The patient undergoes successful laparoscopic left adrenalectomy and she is discharged on postoperative day 1. Postoperatively, her oral potassium supplement medications were discontinued immediately and antihypertensives slowly weaned over 2 months. The final pathology report showed the tumor to be a benign cortical aldosteronoma.

TAKE HOME POINTS

· Approximately 20% of adrenal incidentalomas are hormonally functional, and although histologically benign, failure to diagnose and treat these patients results in unnecessary morbidity.

· Adrenal incidentalomas, regardless of radiographic appearance, should be screened to determine their functional status.

· Laparoscopic adrenalectomy is the procedure of choice for small tumors (functional or not) without evidence of malignancy. Open adrenalectomy is indicated for masses >8 cm or obvious radiologic evidence of malignancy.

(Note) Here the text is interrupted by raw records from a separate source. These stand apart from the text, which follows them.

(** What every part of the grammar keeps: the load, and the groups that are there. *)
Definition grows (c c' : AccessSecurityConfig) : Prop :=
  load_id c' = load_id c /\ forall n, is_Some (cfg_asg c !! n) -> is_Some (cfg_asg c' !! n).

Lemma grows_refl c : grows c c.
Proof. by split. Qed.

Lemma grows_trans c1 c2 c3 : grows c1 c2 -> grows c2 c3 -> grows c1 c3.
Proof. intros [H1 H2] [H3 H4]. split; [congruence|auto]. Qed.

Lemma rule_in_mono `{Host} u h u' h' r :
  (forall g, is_Some (u !! g) -> is_Some (u' !! g)) -> (forall g, is_Some (h !! g) -> is_Some (h' !! g)) ->
  rule_in u h r -> rule_in u' h' r.
Proof. intros Hu Hh [H1 H2 H3 H4 H5]. split; auto. Qed.

Lemma is_Some_insert (m : gmap bytes (list bytes)) k v g : is_Some (m !! g) -> is_Some (<[k := v]> m !! g).
Proof. intros Hg. destruct (decide (k = g)) as [->|Hk]; [rewrite lookup_insert_eq|rewrite lookup_insert_ne]; eauto. Qed.

Section Config.
Context `{Host} `{Hosts}.

Lemma rule_new_in u h l a : rule_in u h (AccessRule_new (swrap 32 l) a).
Proof.
  pose proof (swrap_range 32 l ltac:(lia)). split; [by split|done| | |done].
  - intros g Hg. by apply not_elem_of_nil in Hg.
  - intros g Hg. by apply not_elem_of_nil in Hg.
Qed.

(** Replacing one group's rules and inputs. *)
Lemma with_group c name g rs ins :
  cfg_ok c -> cfg_asg c !! name = Some g ->
  (forall r, r ∈ rs -> rule_in (cfg_uag c) (cfg_hag c) r) -> (forall i, i ∈ ins -> 0 <= index i < 21) ->
  let c' := mkConfig (cfg_uag c) (cfg_hag c) (cfg_hag_raw c)
              (<[name := mkGroup rs ins (state_id g)]> (cfg_asg c)) (unknown_access c) (load_id c) in
  cfg_ok c' /\ grows c c'.
Proof.
  intros [Hd Hg Hh] Hn Hr Hi. cbv zeta.
  assert (Hgrow : forall n, is_Some (cfg_asg c !! n) ->
    is_Some (<[name := mkGroup rs ins (state_id g)]> (cfg_asg c) !! n)).
  { intros n Hx. destruct (decide (name = n)) as [->|Hne]; [rewrite lookup_insert_eq|rewrite lookup_insert_ne]; eauto. }
  split; [split; cbn [cfg_asg cfg_uag cfg_hag cfg_hag_raw load_id]; auto|by split].
  intros n g' Hl. destruct (decide (name = n)) as [->|Hne].
  - rewrite lookup_insert_eq in Hl. injection Hl as <-. cbn [state_id rules inp].
    destruct (Hg _ _ Hn) as [-> _]. auto.
  - rewrite lookup_insert_ne in Hl by done. auto.
Qed.

Lemma update_rule_ok t f c c' :
  cfg_ok c -> (forall r, rule_in (cfg_uag c) (cfg_hag c) r -> rule_in (cfg_uag c) (cfg_hag c) (f r)) ->
  update_rule t f c = Some c' -> cfg_ok c' /\ grows c c'.
Proof.
  intros Hc Hf. destruct t as [asg ix| |]; [|done|done]. cbn [update_rule].
  destruct (cfg_asg c !! asg) as [g|] eqn:Hg; [|done]. cbn.
  destruct (rules g !! ix) as [r|] eqn:Hr; [|done]. cbn. intros [= <-].
  destruct (ok_groups c Hc _ _ Hg) as (_ & Hrs & Hin).
  apply with_group; [done|done| |done].
  intros r' Hr'. apply list_elem_of_lookup in Hr' as [k Hk]. apply list_lookup_insert_Some in Hk as [(<- & <- & _)|[_ Hk]].
  - apply Hf, Hrs. by apply list_elem_of_lookup_2 with ix.
  - apply Hrs. by apply list_elem_of_lookup_2 with k.
Qed.

Lemma edit_rule_ok t f c :
  cfg_ok c -> (forall r, rule_in (cfg_uag c) (cfg_hag c) r -> rule_in (cfg_uag c) (cfg_hag c) (f r)) ->
  cfg_ok (edit_rule t f c) /\ grows c (edit_rule t f c).
Proof.
  intros Hc Hf. unfold edit_rule. destruct (update_rule t f c) as [c'|] eqn:Hu; cbn [default from_option id].
  - by apply (update_rule_ok t f).
  - split; [done|apply grows_refl].
Qed.

Lemma set_trap_in u h r : rule_in u h r -> rule_in u h (set_trap r).
Proof. intros [[] H2 H3 H4 H5]. split; [by split|exact H2|exact H3|exact H4|exact H5]. Qed.
Lemma disable_in u h r : rule_in u h r -> rule_in u h (disable r).
Proof. intros [[] H2 H3 H4 H5]. split; [by split|exact H2|exact H3|exact H4|exact H5]. Qed.
Lemma extend_method_in u h l r : rule_in u h r -> rule_in u h (extend_method l r).
Proof. intros [[] H2 H3 H4 H5]. split; [by split|exact H2|exact H3|exact H4|exact H5]. Qed.
Lemma extend_authority_in u h l r : rule_in u h r -> rule_in u h (extend_authority l r).
Proof. intros [[] H2 H3 H4 H5]. split; [by split|exact H2|exact H3|exact H4|exact H5]. Qed.
Lemma add_uag_in u h g r : is_Some (u !! g) -> rule_in u h r -> rule_in u h (add_uag g r).
Proof.
  intros Hg [[] H2 H3 H4 H5]. split; [by split|exact H2| |exact H4|exact H5].
  intros g' Hin. cbn [add_uag uag] in Hin. apply elem_of_app in Hin as [Hin|Hin]; [by apply H3|].
  apply list_elem_of_singleton in Hin. by subst.
Qed.
Lemma add_hag_in u h g r : is_Some (h !! g) -> rule_in u h r -> rule_in u h (add_hag g r).
Proof.
  intros Hg [[] H2 H3 H4 H5]. split; [by split|exact H2|exact H3| |exact H5].
  intros g' Hin. cbn [add_hag hag] in Hin. apply elem_of_app in Hin as [Hin|Hin]; [by apply H4|].
  apply list_elem_of_singleton in Hin. by subst.
Qed.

· The adrenal gland should always be dissected with a rim of fatty tissue attached to its surface so as not to tear the gland, which may cause bleeding that is difficult to control or seed tumor cells.

· Unexpected findings concerning for a primary adrenal cancer during laparoscopic adrenalectomy necessitates conversion to an open procedure.

SUGGESTED READINGS

Nieman LK. Approach to the patient with an adrenal incidentaloma. J Clin Endocrinol Metab. 2010;95(9):4106–4113.

NIH State-of-the-Science Statement on management of the clinically inapparent adrenal mass (“incidentaloma”). NIH Consens State Sci Statements. 2002;19(2):1–23.

Shen WT, Sturgeon C, Duh QY. From incidentaloma to adrenocortical carcinoma: the surgical management of adrenal tumors. J Surg Oncol. 2005;89(3):186–192.